Lemma Zdigits2_succ (a : Z) : (0 <= a)%Z -> (Zdigits2 (a + 1) <= Zdigits2 a + 1)%Z.
Proof.
  intros H. destruct (Z.eq_dec a 0) as [-> | Ha].
  - simpl. lia.
  - rewrite !Zdigits2_log2 by lia.
    pose proof (Z.log2_succ_le a). unfold Z.succ in *. lia.
Qed.

Lemma Zdigits2_shiftl (a n : Z) :
  (0 < a)%Z -> (0 <= n)%Z -> Zdigits2 (Z.shiftl a n) = (Zdigits2 a + n)%Z.
Proof.
  intros Ha Hn.
  assert (0 < Z.shiftl a n)%Z.
  { rewrite Z.shiftl_mul_pow2 by lia.
    pose proof (Z.pow_pos_nonneg 2 n). nia. }
  rewrite !Zdigits2_log2 by lia. rewrite Z.log2_shiftl by lia. lia.
Qed.

Lemma shr_1_digits (mrs : shr_record) :
  (0 <= shr_m mrs)%Z ->
  (0 <= shr_m (shr_1 mrs))%Z /\
  Zdigits2 (shr_m (shr_1 mrs)) = Z.max (Zdigits2 (shr_m mrs) - 1) 0.
Proof.
  destruct mrs as [m r s]. cbn [shr_m]. intros Hm.
  destruct m as [|p|p]; [| |lia].
  - cbn. lia.
  - destruct p; cbn [shr_1 shr_m Zdigits2 digits2_pos];
      rewrite ?Pos2Z.inj_succ; lia.
Qed.

Lemma shr_iter_digits (p : positive) (mrs : shr_record) :
  (0 <= shr_m mrs)%Z ->
  (0 <= shr_m (SpecFloat.iter_pos shr_1 p mrs))%Z /\
  Zdigits2 (shr_m (SpecFloat.iter_pos shr_1 p mrs))
  = Z.max (Zdigits2 (shr_m mrs) - Zpos p) 0.
Proof.
  revert mrs. induction p as [p IH | p IH |]; intros mrs Hm; simpl.
  - destruct (shr_1_digits mrs Hm) as [H1 E1].
    destruct (IH _ H1) as [H2 E2]. destruct (IH _ H2) as [H3 E3].
    split; [assumption|]. rewrite E3, E2, E1. lia.
  - destruct (IH _ Hm) as [H2 E2]. destruct (IH _ H2) as [H3 E3].
    split; [assumption|]. rewrite E3, E2. lia.
  - apply shr_1_digits, Hm.
Qed.

Lemma shr_m_of_loc (m : Z) (l : location) : shr_m (shr_record_of_loc m l) = m.
Proof. destruct l as [|[| |]]; reflexivity. Qed.

Lemma shr_fexp_bound (m e : Z) (l : location) :
  (0 <= m)%Z ->
  (0 <= shr_m (fst (shr_fexp prec emax m e l)))%Z /\
  snd (shr_fexp prec emax m e l) = Z.max e (fexp prec emax (Zdigits2 m + e)) /\
  (Zdigits2 (shr_m (fst (shr_fexp prec emax m e l))) + snd (shr_fexp prec emax m e l)
   <= Z.max (Zdigits2 m + e) (snd (shr_fexp prec emax m e l)))%Z.
Proof.
  intros Hm. unfold shr_fexp, shr.
  destruct (fexp prec emax (Zdigits2 m + e) - e)%Z as [|p|p] eqn:E; simpl;
    rewrite ?shr_m_of_loc; try (repeat split; lia).
  assert (H0 : (0 <= shr_m (shr_record_of_loc m l))%Z)
    by now rewrite shr_m_of_loc.
  destruct (shr_iter_digits p _ H0) as [H1 E1].
  rewrite shr_m_of_loc in E1. rewrite E1. repeat split; lia.
Qed.

Lemma round_nearest_even_bound (m : Z) (l : location) :
  (0 <= m)%Z ->
  (0 <= round_nearest_even m l)%Z /\
  (Zdigits2 (round_nearest_even m l) <= Zdigits2 m + 1)%Z.
Proof.
  intros Hm. pose proof (Zdigits2_succ m Hm).
  destruct l as [|[| |]]; simpl; try destruct (Z.even m); split; lia.
Qed.

Lemma binary_round_aux_real (sx : bool) (mx ex : Z) (lx : location) :
  (0 <= mx)%Z -> (ex <= 900)%Z -> (Zdigits2 mx + ex <= 900)%Z ->
  sf_real (binary_round_aux prec emax sx mx ex lx) = true.
Proof.
  intros Hm He Hd. unfold binary_round_aux.
  destruct (shr_fexp_bound mx ex lx Hm) as (H1 & E1 & D1).
  destruct (shr_fexp prec emax mx ex lx) as [mrs' e']. simpl in H1, E1, D1.
  destruct (round_nearest_even_bound (shr_m mrs') (loc_of_shr_record mrs') H1)
    as [H2 D2].
  destruct (shr_fexp_bound _ e' loc_Exact H2) as (H3 & E3 & D3).
  destruct (shr_fexp prec emax _ e' loc_Exact) as [mrs'' e'']. simpl in H3, E3, D3.
  unfold fexp, emin, prec, emax in *.
  destruct (shr_m mrs'') as [|p|p]; [reflexivity | | lia].
  replace (e'' <=? 1024 - 53)%Z with true by (symmetry; apply Z.leb_le; lia).
  reflexivity.
Qed.

Lemma bounded_digits (m : positive) (e : Z) :
  bounded prec emax m e = true -> (Zpos (digits2_pos m) <= 53)%Z.
Proof.
  unfold bounded, canonical_mantissa, fexp, emin, prec, emax.
  intros H. apply andb_prop in H. destruct H as [H _].
  apply Z.eqb_eq in H. lia.
Qed.

Lemma SFdiv_real (sx sy : bool) (mx my : positive) (ex ey : Z) :
  bounded prec emax mx ex = true -> (ex - ey <= 800)%Z ->
  sf_real (SFdiv prec emax (S754_finite sx mx ex) (S754_finite sy my ey)) = true.
Proof.
  intros Hb He. apply bounded_digits in Hb.
  unfold SFdiv, SFdiv_core_binary.
  set (e' := Z.min _ _).
  assert (He' : (e' <= ex - ey)%Z) by (unfold e'; lia).
  set (m' := match (ex - ey - e')%Z with
             | Z0 => Zpos mx | Zpos _ => Z.shiftl (Zpos mx) (ex - ey - e') | Zneg _ => 0%Z end).
  assert (Hm' : (0 <= m')%Z /\ (Zdigits2 m' + e' <= Zpos (digits2_pos mx) + ex - ey)%Z).
  { unfold m'. destruct (ex - ey - e')%Z as [|p|p] eqn:E.
    - cbn [Zdigits2]. lia.
    - rewrite Zdigits2_shiftl by lia. cbn [Zdigits2].
      split; [apply Z.shiftl_nonneg; lia | lia].
    - lia. }
  destruct Hm' as [Hm0 Hm1].
  destruct (Z.div_eucl m' (Zpos my)) as [q r] eqn:E.
  assert (Hq : q = (m' / Zpos my)%Z) by (unfold Z.div; now rewrite E).
  assert (Hq0 : (0 <= q)%Z) by (subst q; apply Z.div_pos; lia).
  assert (Hq1 : (q <= m')%Z).
  { subst q. apply Z.div_le_upper_bound; [lia|]. nia. }
  pose proof (Zdigits2_mono q m' (conj Hq0 Hq1)).
  apply binary_round_aux_real; lia.
Qed.

Lemma SFeqb_refl_finite (s : bool) (m : positive) (e : Z) :
  SFeqb (S754_finite s m e) (S754_finite s m e) = true.
Proof.
  unfold SFeqb, SFcompare.
  destruct s; rewrite Z.compare_refl; rewrite (Pos.compare_cont_refl m Eq); reflexivity.
Qed.

Lemma is_nan_spec (x : float) : is_nan x = true <-> Prim2SF x = S754_nan.
Proof.
  unfold is_nan. rewrite FloatAxioms.eqb_spec.
  destruct (Prim2SF x) as [s|s| |s m e].
  - split; [discriminate | discriminate].
  - destruct s; split; discriminate.
  - split; reflexivity.
  - rewrite SFeqb_refl_finite. split; discriminate.
Qed.

Lemma is_zero_spec (x : float) :
  is_zero x = true <-> exists s, Prim2SF x = S754_zero s.
Proof.
  unfold is_zero. rewrite FloatAxioms.eqb_spec.
  change (Prim2SF PrimFloat.zero) with (S754_zero false).
  destruct (Prim2SF x) as [s|s| |s m e].
  - split; [intros _; now exists s | reflexivity].
  - destruct s; split; try discriminate; intros [? ?]; discriminate.
  - split; try discriminate; intros [? ?]; discriminate.
  - destruct s; split; try discriminate; intros [? ?]; discriminate.
Qed.

Lemma is_finite_spec (x : float) :
  is_finite x = true <-> sf_real (Prim2SF x) = true.
Proof.
  unfold is_finite, is_nan, is_infinity.
  rewrite !FloatAxioms.eqb_spec, abs_spec.
  change (Prim2SF PrimFloat.infinity) with (S754_infinity false).
  destruct (Prim2SF x) as [s|s| |s m e]; simpl.
  - split; reflexivity.
  - destruct s; split; discriminate.
  - split; discriminate.
  - rewrite SFeqb_refl_finite. simpl. split; reflexivity.
Qed.

Lemma is_zero_finite (x : float) : is_zero x = true -> is_finite x = true.
Proof.
  rewrite is_zero_spec, is_finite_spec. intros [s ->]. reflexivity.
Qed.

Lemma zero_mul_l (x y : float) :
  is_zero x = true -> is_finite y = true -> is_zero (x * y)%float = true.
Proof.
  rewrite !is_zero_spec, is_finite_spec, mul_spec. intros [s ->] Hy.
  destruct (Prim2SF y) as [sy|sy| |sy my ey]; try discriminate;
    eexists; reflexivity.
Qed.

Lemma zero_mul_r (x y : float) :
  is_finite x = true -> is_zero y = true -> is_zero (x * y)%float = true.
Proof.
  rewrite !is_zero_spec, is_finite_spec, mul_spec. intros Hx [s ->].
  destruct (Prim2SF x) as [sx|sx| |sx mx ex]; try discriminate;
    eexists; reflexivity.
Qed.

Lemma zero_div (x c : float) :
  is_zero x = true -> is_regular c -> is_zero (x / c)%float = true.
Proof.
  rewrite !is_zero_spec, div_spec. intros [s ->] (sc & mc & ec & ->).
  eexists; reflexivity.
Qed.

Lemma regular_GRAMS_PER_LB : is_regular GRAMS_PER_LB.
Proof. do 3 eexists. vm_compute. reflexivity. Qed.

Lemma regular_1000 : is_regular 1000%float.
Proof. do 3 eexists. vm_compute. reflexivity. Qed.

Lemma div_100_finite (p : float) :
  (0 <=? p)%float = true -> (p <=? 100)%float = true ->
  is_finite (p / 100)%float = true.
Proof.
  rewrite !FloatAxioms.leb_spec, is_finite_spec, div_spec.
  pose proof (Prim2SF_valid p) as Hv.
  change (Prim2SF 0%float) with (S754_zero false).
  change (Prim2SF 100%float) with (S754_finite false 7036874417766400 (-46)).
  destruct (Prim2SF p) as [s|s| |s m e].
  - reflexivity.
  - destruct s; discriminate.
  - discriminate.
  - intros H0 H100. destruct s; [discriminate|].
    apply SFdiv_real; [exact Hv|].
    unfold SFleb, SFcompare in H100.
    destruct (Z.compare_spec e (-46)) as [E | E | E]; [lia | lia | discriminate].
Qed.

(** ** Clipping and filling *)

Lemma clip_between (v : float) :
  is_nan v = false -> between 0 100 (clip 0 100 v).
Proof.
  intros Hn. unfold clip, between. rewrite Hn. simpl.
  destruct (0 <=? v)%float eqn:E0, (v <=? 100)%float eqn:E1;
    split; trivial; reflexivity.
Qed.

Lemma clip_inside (v : float) : between 0 100 v -> clip 0 100 v = v.
Proof.
  intros [H0 H1]. unfold clip. rewrite H0, H1, !orb_true_r. reflexivity.
Qed.

Lemma fillna_not_nan (v d : float) :
  is_nan d = false -> is_nan (fillna v d) = false.
Proof.
  intros Hd. unfold fillna. destruct (is_nan v) eqn:E; assumption.
Qed.

Lemma fillna_nan (v d : float) : is_nan v = true -> fillna v d = d.
Proof. intros H. unfold fillna. now rewrite H. Qed.

Lemma fillna_number (v d : float) : is_nan v = false -> fillna v d = v.
Proof. intros H. unfold fillna. now rewrite H. Qed.

Section Calculator.

Variable parse_float : string -> float.
Variable num_str : float -> string.

(** What a successful catalog load returns. *)
Lemma load_xlsx_rows (df : DataFrame) (parts : list PartRecord) :
  load_xlsx parse_float num_str df = inr parts ->
  exists df',
    normalize_cols df = inr df' /\
    parts =
    map (fun r => set_quantity (set_pcr r (clip 0 100 (pcr_pct r))) 0%float)
        (filter notna_part
           (map (read_part parse_float num_str (columns df')) (rows df'))).
Proof.
  unfold load_xlsx. destruct (normalize_cols df) as [e|df']; [discriminate|].
  destruct (ambiguous _ _); [discriminate|].
  intros [= <-]. exists df'. split; [reflexivity|]. now rewrite map_map.
Qed.

(** C4: every record a catalog load returns, and every record the
    calculator derives from the edited table, has its PCR percentage
    between 0 and 100, whatever the value read in the input. *)
Theorem pcr_percent_in_range :
  (forall (df : DataFrame) (parts : list PartRecord) (r : PartRecord),
      load_xlsx parse_float num_str df = inr parts ->
      In r parts -> between 0 100 (pcr_pct r))
  /\ (forall (edited : list EditedRow) (r : PartRecord),
         In r (coerce parse_float edited) -> between 0 100 (pcr_pct r)).
Proof.
  split.
  - intros df parts r Hl Hr.
    destruct (load_xlsx_rows df parts Hl) as (df' & _ & ->).
    apply in_map_iff in Hr. destruct Hr as (r0 & <- & Hr0).
    apply filter_In in Hr0. destruct Hr0 as [_ Hn]. cbn [pcr_pct set_quantity set_pcr].
    apply clip_between. unfold notna_part in Hn.
    apply negb_true_iff in Hn. apply orb_false_iff in Hn. tauto.
  - intros edited r Hr. unfold coerce in Hr.
    apply in_map_iff in Hr. destruct Hr as (e & <- & _).
    cbn [coerce_row pcr_pct]. apply clip_between.
    now apply fillna_not_nan.
Qed.

Lemma ltb_not_nan (x y : float) : (x <? y)%float = true -> is_nan x = false.
Proof.
  unfold is_nan. rewrite FloatAxioms.ltb_spec, FloatAxioms.eqb_spec.
  destruct (Prim2SF x) as [s|s| |s m e]; try discriminate; intros _.
  - reflexivity.
  - destruct s; reflexivity.
  - now rewrite SFeqb_refl_finite.
Qed.

Lemma leb_not_nan (x y : float) : (x <=? y)%float = true -> is_nan y = false.
Proof.
  unfold is_nan. rewrite FloatAxioms.leb_spec, FloatAxioms.eqb_spec.
  destruct (Prim2SF y) as [s|s| |s m e].
  - reflexivity.
  - destruct s; reflexivity.
  - destruct (Prim2SF x); discriminate.
  - now rewrite SFeqb_refl_finite.
Qed.

(** C6, as the code has it: the calculator reads a quantity or a weight
    that is not a number as 0 and keeps every number as it is, a negative
    one included; it reads a PCR percentage that is not a number as 0 and
    clips every other one into the range 0 to 100, leaving it unchanged
    when it is in the range already. *)
Theorem coerce_row_values (e : EditedRow) :
  let r := coerce_row parse_float e in
  let q := to_numeric parse_float (e_quantity e) in
  let w := to_numeric parse_float (e_weight e) in
  let p := to_numeric parse_float (e_pcr e) in
  (is_nan q = true -> quantity r = 0%float)
  /\ (is_nan q = false -> quantity r = q)
  /\ ((q <? 0)%float = true -> quantity r = q)
  /\ (is_nan w = true -> weight_g r = 0%float)
  /\ (is_nan w = false -> weight_g r = w)
  /\ ((w <? 0)%float = true -> weight_g r = w)
  /\ (is_nan p = true -> pcr_pct r = 0%float)
  /\ (is_nan p = false -> pcr_pct r = clip 0 100 p)
  /\ between 0 100 (pcr_pct r)
  /\ (between 0 100 p -> pcr_pct r = p).
Proof.
  cbn zeta. cbn [coerce_row quantity weight_g pcr_pct].
  repeat split.
  - apply fillna_nan.
  - apply fillna_number.
  - intros H. apply fillna_number. now apply ltb_not_nan in H.
  - apply fillna_nan.
  - apply fillna_number.
  - intros H. apply fillna_number. now apply ltb_not_nan in H.
  - intros H. now rewrite fillna_nan.
  - intros H. now rewrite fillna_number.
  - apply clip_between. now apply fillna_not_nan.
  - apply clip_between. now apply fillna_not_nan.
  - intros H. rewrite fillna_number; [now apply clip_inside|].
    destruct H as [H0 _]. now apply leb_not_nan in H0.
Qed.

> [YOUR ASSIGNMENT] Everything from the line with "rewrite !is_zero_spec, div_spec." through the line with "change (Prim2SF 100%float)" should be written out exactly as it appears above, end lines included, and nothing outside that range.

> [RESULT OF THE TASK]
  rewrite !is_zero_spec, div_spec. intros [s ->] (sc & mc & ec & ->).
  eexists; reflexivity.
Qed.

Lemma regular_GRAMS_PER_LB : is_regular GRAMS_PER_LB.
Proof. do 3 eexists. vm_compute. reflexivity. Qed.

Lemma regular_1000 : is_regular 1000%float.
Proof. do 3 eexists. vm_compute. reflexivity. Qed.

Lemma div_100_finite (p : float) :
  (0 <=? p)%float = true -> (p <=? 100)%float = true ->
  is_finite (p / 100)%float = true.
Proof.
  rewrite !FloatAxioms.leb_spec, is_finite_spec, div_spec.
  pose proof (Prim2SF_valid p) as Hv.
  change (Prim2SF 0%float) with (S754_zero false).
  change (Prim2SF 100%float) with (S754_finite false 7036874417766400 (-46)).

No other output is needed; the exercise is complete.